━━ Dataset records ━━
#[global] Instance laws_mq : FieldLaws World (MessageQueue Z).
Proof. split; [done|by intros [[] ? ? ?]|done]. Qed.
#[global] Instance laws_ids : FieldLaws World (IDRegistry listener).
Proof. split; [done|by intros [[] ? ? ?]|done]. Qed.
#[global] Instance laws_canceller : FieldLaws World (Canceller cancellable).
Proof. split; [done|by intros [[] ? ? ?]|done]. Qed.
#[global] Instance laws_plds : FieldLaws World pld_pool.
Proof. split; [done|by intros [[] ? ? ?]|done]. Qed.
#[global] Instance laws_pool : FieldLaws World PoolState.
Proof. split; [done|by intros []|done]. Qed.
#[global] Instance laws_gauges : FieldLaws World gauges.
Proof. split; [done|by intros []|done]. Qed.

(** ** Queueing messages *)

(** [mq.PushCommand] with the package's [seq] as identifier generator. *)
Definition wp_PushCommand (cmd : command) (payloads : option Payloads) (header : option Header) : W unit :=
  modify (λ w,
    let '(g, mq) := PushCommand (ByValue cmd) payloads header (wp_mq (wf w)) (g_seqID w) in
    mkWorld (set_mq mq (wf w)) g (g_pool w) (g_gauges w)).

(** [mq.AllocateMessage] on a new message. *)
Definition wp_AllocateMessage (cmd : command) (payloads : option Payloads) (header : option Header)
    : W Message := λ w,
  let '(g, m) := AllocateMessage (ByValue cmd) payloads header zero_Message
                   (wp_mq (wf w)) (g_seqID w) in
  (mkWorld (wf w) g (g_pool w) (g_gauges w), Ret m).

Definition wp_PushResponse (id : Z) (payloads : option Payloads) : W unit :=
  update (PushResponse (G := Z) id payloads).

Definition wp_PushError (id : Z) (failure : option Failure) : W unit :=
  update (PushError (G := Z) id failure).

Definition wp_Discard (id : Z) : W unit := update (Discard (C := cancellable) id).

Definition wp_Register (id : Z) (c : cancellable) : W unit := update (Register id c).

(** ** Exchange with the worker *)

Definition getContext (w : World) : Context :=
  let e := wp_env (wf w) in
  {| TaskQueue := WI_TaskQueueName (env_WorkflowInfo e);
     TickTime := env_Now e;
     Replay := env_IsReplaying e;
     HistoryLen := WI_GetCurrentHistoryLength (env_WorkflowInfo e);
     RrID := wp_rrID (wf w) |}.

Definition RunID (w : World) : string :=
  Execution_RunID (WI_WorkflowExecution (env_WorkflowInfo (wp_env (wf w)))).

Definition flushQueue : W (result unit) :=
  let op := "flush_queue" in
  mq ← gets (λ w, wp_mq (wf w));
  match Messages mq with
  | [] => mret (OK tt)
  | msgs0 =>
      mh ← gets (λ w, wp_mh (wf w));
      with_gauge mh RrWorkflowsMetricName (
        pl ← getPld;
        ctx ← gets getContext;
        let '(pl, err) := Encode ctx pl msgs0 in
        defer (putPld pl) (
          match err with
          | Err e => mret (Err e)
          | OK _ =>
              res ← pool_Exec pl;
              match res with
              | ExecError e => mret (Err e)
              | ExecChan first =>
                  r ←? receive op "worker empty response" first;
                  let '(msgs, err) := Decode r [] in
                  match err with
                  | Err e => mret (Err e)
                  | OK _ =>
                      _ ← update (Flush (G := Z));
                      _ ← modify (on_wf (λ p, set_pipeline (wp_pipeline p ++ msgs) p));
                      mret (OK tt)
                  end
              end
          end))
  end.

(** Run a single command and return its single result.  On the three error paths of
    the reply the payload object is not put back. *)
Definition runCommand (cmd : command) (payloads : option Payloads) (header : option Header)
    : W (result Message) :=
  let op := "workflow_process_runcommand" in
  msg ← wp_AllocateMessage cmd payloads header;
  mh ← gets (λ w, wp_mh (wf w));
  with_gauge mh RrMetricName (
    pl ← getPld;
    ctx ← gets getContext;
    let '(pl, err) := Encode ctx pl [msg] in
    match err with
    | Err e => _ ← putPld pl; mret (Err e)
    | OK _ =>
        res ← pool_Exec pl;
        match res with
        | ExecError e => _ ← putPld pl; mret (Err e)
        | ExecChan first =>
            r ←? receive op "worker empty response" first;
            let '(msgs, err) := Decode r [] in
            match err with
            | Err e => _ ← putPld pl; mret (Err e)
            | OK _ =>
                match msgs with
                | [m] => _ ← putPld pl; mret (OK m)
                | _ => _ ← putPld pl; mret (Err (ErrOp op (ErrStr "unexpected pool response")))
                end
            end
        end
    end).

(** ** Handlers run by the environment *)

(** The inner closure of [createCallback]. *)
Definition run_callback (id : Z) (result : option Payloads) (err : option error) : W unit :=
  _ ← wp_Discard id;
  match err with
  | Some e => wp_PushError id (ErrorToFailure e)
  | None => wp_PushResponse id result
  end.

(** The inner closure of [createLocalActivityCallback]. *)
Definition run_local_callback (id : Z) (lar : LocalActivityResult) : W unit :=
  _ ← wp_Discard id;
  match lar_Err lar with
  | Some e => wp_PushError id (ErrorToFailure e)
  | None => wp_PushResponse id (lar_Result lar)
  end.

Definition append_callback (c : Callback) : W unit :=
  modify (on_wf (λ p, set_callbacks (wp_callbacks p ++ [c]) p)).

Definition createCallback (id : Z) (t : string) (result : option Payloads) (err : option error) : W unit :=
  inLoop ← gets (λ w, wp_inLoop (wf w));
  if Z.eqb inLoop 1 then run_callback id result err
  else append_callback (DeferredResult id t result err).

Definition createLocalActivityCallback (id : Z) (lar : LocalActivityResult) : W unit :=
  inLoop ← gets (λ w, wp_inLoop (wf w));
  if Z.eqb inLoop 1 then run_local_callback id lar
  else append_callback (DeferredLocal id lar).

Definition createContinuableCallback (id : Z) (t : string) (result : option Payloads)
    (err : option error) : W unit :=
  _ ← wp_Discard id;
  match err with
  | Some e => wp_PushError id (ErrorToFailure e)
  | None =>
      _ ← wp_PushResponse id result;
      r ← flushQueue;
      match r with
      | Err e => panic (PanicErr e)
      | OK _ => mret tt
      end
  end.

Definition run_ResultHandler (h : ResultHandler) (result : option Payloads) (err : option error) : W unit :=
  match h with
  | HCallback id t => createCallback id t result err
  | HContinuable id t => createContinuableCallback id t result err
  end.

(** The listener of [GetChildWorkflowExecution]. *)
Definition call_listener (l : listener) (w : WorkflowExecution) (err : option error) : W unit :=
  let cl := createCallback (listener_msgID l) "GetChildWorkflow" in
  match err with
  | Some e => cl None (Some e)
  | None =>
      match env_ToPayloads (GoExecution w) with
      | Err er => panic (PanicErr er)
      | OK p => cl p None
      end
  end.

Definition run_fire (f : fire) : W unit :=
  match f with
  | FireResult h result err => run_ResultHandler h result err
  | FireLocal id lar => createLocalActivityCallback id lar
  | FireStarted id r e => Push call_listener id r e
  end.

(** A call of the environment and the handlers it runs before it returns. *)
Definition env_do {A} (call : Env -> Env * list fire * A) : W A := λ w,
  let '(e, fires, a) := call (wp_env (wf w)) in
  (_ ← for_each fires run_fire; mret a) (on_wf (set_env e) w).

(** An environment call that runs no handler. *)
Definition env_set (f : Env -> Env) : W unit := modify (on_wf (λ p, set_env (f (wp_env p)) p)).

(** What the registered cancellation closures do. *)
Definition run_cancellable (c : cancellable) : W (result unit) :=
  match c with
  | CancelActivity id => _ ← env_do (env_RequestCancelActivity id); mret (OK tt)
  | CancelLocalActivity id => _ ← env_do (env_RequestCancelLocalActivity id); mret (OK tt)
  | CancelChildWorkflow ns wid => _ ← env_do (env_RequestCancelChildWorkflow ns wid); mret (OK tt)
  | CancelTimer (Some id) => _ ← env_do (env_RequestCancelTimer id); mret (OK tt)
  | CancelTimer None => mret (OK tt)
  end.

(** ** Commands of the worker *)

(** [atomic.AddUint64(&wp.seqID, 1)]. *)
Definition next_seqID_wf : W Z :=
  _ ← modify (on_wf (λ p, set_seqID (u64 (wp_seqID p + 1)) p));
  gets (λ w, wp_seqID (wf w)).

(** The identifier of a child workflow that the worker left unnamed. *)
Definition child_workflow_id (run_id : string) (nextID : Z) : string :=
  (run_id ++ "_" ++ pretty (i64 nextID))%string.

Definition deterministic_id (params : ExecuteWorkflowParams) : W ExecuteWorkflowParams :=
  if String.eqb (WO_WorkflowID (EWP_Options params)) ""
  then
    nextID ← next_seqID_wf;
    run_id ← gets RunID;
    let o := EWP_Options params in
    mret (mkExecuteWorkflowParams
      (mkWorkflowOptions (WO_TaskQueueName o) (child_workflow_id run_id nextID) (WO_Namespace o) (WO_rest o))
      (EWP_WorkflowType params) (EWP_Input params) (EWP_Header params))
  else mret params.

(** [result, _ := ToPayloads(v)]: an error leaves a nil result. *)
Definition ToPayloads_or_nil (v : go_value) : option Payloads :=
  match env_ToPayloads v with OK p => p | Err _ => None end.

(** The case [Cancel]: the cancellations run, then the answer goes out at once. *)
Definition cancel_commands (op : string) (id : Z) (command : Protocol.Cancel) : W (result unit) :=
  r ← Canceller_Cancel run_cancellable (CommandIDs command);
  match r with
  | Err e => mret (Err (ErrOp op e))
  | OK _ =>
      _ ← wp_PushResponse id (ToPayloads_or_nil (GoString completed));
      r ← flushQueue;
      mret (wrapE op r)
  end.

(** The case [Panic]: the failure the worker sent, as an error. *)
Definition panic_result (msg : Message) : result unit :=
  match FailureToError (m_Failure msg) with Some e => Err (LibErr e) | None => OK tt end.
━━━
§ **Task to carry out**
Find "(_ ← for_each" in the entries above and copy that whole line exactly, then each line after it through the line that contains "Definition deterministic_id (params".

§ **Exercise output**
  (_ ← for_each fires run_fire; mret a) (on_wf (set_env e) w).

(** An environment call that runs no handler. *)
Definition env_set (f : Env -> Env) : W unit := modify (on_wf (λ p, set_env (f (wp_env p)) p)).

(** What the registered cancellation closures do. *)
Definition run_cancellable (c : cancellable) : W (result unit) :=
  match c with
  | CancelActivity id => _ ← env_do (env_RequestCancelActivity id); mret (OK tt)
  | CancelLocalActivity id => _ ← env_do (env_RequestCancelLocalActivity id); mret (OK tt)
  | CancelChildWorkflow ns wid => _ ← env_do (env_RequestCancelChildWorkflow ns wid); mret (OK tt)
  | CancelTimer (Some id) => _ ← env_do (env_RequestCancelTimer id); mret (OK tt)
  | CancelTimer None => mret (OK tt)
  end.

(** ** Commands of the worker *)

(** [atomic.AddUint64(&wp.seqID, 1)]. *)
Definition next_seqID_wf : W Z :=
  _ ← modify (on_wf (λ p, set_seqID (u64 (wp_seqID p + 1)) p));
  gets (λ w, wp_seqID (wf w)).

(** The identifier of a child workflow that the worker left unnamed. *)
Definition child_workflow_id (run_id : string) (nextID : Z) : string :=
  (run_id ++ "_" ++ pretty (i64 nextID))%string.

Definition deterministic_id (params : ExecuteWorkflowParams) : W ExecuteWorkflowParams :=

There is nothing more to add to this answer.